# [AIM OF THE EXERCISE]
Looking at the listing below, retype exactly the lines starting at the one containing "step_ReadChanges store filter" and ending at the one containing "di_tuples : ∃ l, mongo_inv ds p l;", both included, and nothing else.

# [DATA FOR THE TASK]

(** ** Reachable datastores *)

(** The updates, with whatever they answer; the tuples of a batch are complete and
    distinct, which the Write command checks of the writes and of the distinctness but not
    of the deletes, and their conditions have no context.  [ReadChanges] makes ULIDs. *)
Inductive mongo_step : Datastore * Process → Datastore * Process → Prop :=
| step_Write store deletes writes ds p r ds' p' :
    Forall (λ k, complete_key (key_of_woc k)) deletes →
    Forall (λ tk, complete_key (key_of tk) ∧ cond_plain (Condition tk)) writes →
    NoDup ((key_of_woc <$> deletes) ++ (key_of <$> writes)) →
    Mongo.Write store deletes writes ds p = (r, ds', p') → mongo_step (ds, p) (ds', p')
| step_WriteAuthorizationModel store model ds p r ds' p' :
    Mongo.WriteAuthorizationModel store model ds p = (r, ds', p') → mongo_step (ds, p) (ds', p')
| step_CreateStore id name ds p r ds' p' :
    Mongo.CreateStore id name ds p = (r, ds', p') → mongo_step (ds, p) (ds', p')
| step_DeleteStore id ds p r ds' p' :
    Mongo.DeleteStore id ds p = (r, ds', p') → mongo_step (ds, p) (ds', p')
| step_WriteAssertions store modelID a ds p r ds' p' :
    Mongo.WriteAssertions store modelID a ds p = (r, ds', p') → mongo_step (ds, p) (ds', p')
| step_ReadChanges store filter options sortDesc ds p r p' :
    Mongo.ReadChanges ds store filter options sortDesc p = (r, p') → mongo_step (ds, p) (ds, p').

(** No two documents for one tuple, model, store or list of assertions, and a changelog
    that tells how the tuples came about. *)
Record ds_inv (ds : Datastore) (p : Process) : Prop := {
  di_tuples : ∃ l, mongo_inv ds p l;
  di_model_index : model_index ∈ indexes (AuthorizationModels ds);
  di_models : NoDup ((λ d, (amd_Store d, amd_ID d)) <$> docs (AuthorizationModels ds));
  di_store_index : store_index ∈ indexes (Stores ds);
  di_stores : NoDup (sd_ID <$> docs (Stores ds));
  di_assertions : NoDup ((λ d, (ad_Store d, ad_ModelID d)) <$> docs (Assertions ds));
}.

# [SOLUTION]
| step_ReadChanges store filter options sortDesc ds p r p' :
    Mongo.ReadChanges ds store filter options sortDesc p = (r, p') → mongo_step (ds, p) (ds, p').

(** No two documents for one tuple, model, store or list of assertions, and a changelog
    that tells how the tuples came about. *)
Record ds_inv (ds : Datastore) (p : Process) : Prop := {
  di_tuples : ∃ l, mongo_inv ds p l;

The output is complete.